* _TASK PROMPT_: In the lines below, find the one that contains "Proof. vm_compute. reflexivity. Qed." and write it out exactly, along with every line that follows it.

* _EXTRACTED RECORDS_:

(** The numeral of the delta's code, after a one; a zero stands for [ex_first]. *)
#[local] Instance ex_short : DeltaJson := {
  delta_text d := if decide (d = ex_first) then "0" else String "1" (delta_text (DeltaJson := ex_deltas) d);
  decode_wire s :=
    match s with
    | String "1" rest => decode_wire (DeltaJson := ex_deltas) rest
    | _ => Some (mk_StateDeltaWire (delta_sources ex_first) false (delta_entries ex_first))
    end }.
#[local] Instance ex_short_laws : DeltaJsonLaws.
Proof.
  intros d. cbn [delta_text decode_wire ex_short]. case_decide as Hd; [by rewrite Hd|].
  apply (decode_text (DeltaJsonLaws := ex_deltas_laws)).
Qed.

(** Neither starts an object. *)
#[local] Instance ex_documents : DeltaDocuments.
Proof.
  intros d from to v. unfold TypedProtocol.envelope, jobject. cbn [delta_text ex_short compact].
  by case_decide.
Qed.

Definition ex_source_text : string := "0123456789".
Definition ex_source : ArtifactId := content_id ex_source_text.
Definition ex_index : SourceIndex := {["log" := mk_SourceRecord ex_source 10]}.
Definition ex_ref : SourceRef := mk_SourceRef "log" ex_source 2 9.
(** Pages of four bytes. *)
Definition ex_store0 : InMemoryArtifactStore := InMemoryArtifactStore_new 10000 4 0.
Definition ex_store : InMemoryArtifactStore := fst (put ex_source_text ex_store0).

Lemma ex_store_wf : memory_wf ex_store.
Proof.
  assert (Hwf0 : memory_wf ex_store0) by by apply memory_new_wf.
  exact (proj1 (memory_put_law ex_source_text ex_store0 ex_store (Ok ex_source) Hwf0
    ltac:(vm_compute; reflexivity))).
Qed.

Lemma source_page_verified_witness :
  read_source_ref_page 11 ex_store ex_index ex_ref 3 3 = Some (Ok (mk_SourcePage "567" (Some 6%Z))) ∧
  read_source_ref_page 11 ex_store ex_index ex_ref 6 3 = Some (Ok (mk_SourcePage "8" None)).
Proof.
  assert (Hs : u64 (ref_start ex_ref)) by by vm_compute.
  assert (He : u64 (ref_end ex_ref)) by by vm_compute.
  assert (Hb : u64 (byte_len (mk_SourceRecord ex_source 10))) by by vm_compute.
  assert (Hok : ref_ok ex_index ex_ref).
  { split; [by vm_compute|]. exists (mk_SourceRecord ex_source 10). by vm_compute. }
  split.
  - exact (proj2 (source_page_verified 11 ex_store ex_index ex_ref 3 3 (mk_SourceRecord ex_source 10)
      eq_refl Hs He Hb ltac:(lia) ltac:(lia) ltac:(vm_compute; reflexivity))
      ex_source_text ex_store_wf ltac:(vm_compute; reflexivity) ltac:(vm_compute; reflexivity) Hok
      eq_refl ltac:(vm_compute; discriminate)).
  - exact (proj2 (source_page_verified 11 ex_store ex_index ex_ref 6 3 (mk_SourceRecord ex_source 10)
      eq_refl Hs He Hb ltac:(lia) ltac:(lia) ltac:(vm_compute; reflexivity))
      ex_source_text ex_store_wf ltac:(vm_compute; reflexivity) ltac:(vm_compute; reflexivity) Hok
      eq_refl ltac:(vm_compute; discriminate)).
Defined.

Definition ex_delta_store : InMemoryArtifactStore := InMemoryArtifactStore_new 100000 500 0.
Definition ex_publication :
    InMemoryArtifactStore * result CompactStateExchangeError CompactStateReceipt :=
  publish_compact_state_delta XReview XMultiHop ex_first ex_delta_store.
Definition ex_receipt : CompactStateReceipt :=
  match snd ex_publication with Ok r => r | Err _ => mk_Receipt "" "" 0 end.

Lemma ex_publication_Ok :
  publish_compact_state_delta XReview XMultiHop ex_first ex_delta_store = (fst ex_publication, Ok ex_receipt).
Proof. vm_compute. reflexivity. Qed.

Definition ok_state (r : result StateError CompactState) : CompactState :=
  match r with Ok s => s | Err _ => empty_state end.
Definition ex_state : CompactState := ok_state (try_from ex_second).
Definition ex_next : CompactState := ok_state (apply ex_state ex_first).

Lemma ex_next_of : apply ex_state ex_first = Ok ex_next.
Proof. apply (bool_decide_unpack _). vm_compute. exact I. Qed.

End example.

* _RESULT FOR THIS EXERCISE_:
Proof. vm_compute. reflexivity. Qed.

Definition ok_state (r : result StateError CompactState) : CompactState :=
  match r with Ok s => s | Err _ => empty_state end.
Definition ex_state : CompactState := ok_state (try_from ex_second).
Definition ex_next : CompactState := ok_state (apply ex_state ex_first).

Lemma ex_next_of : apply ex_state ex_first = Ok ex_next.
Proof. apply (bool_decide_unpack _). vm_compute. exact I. Qed.

End example.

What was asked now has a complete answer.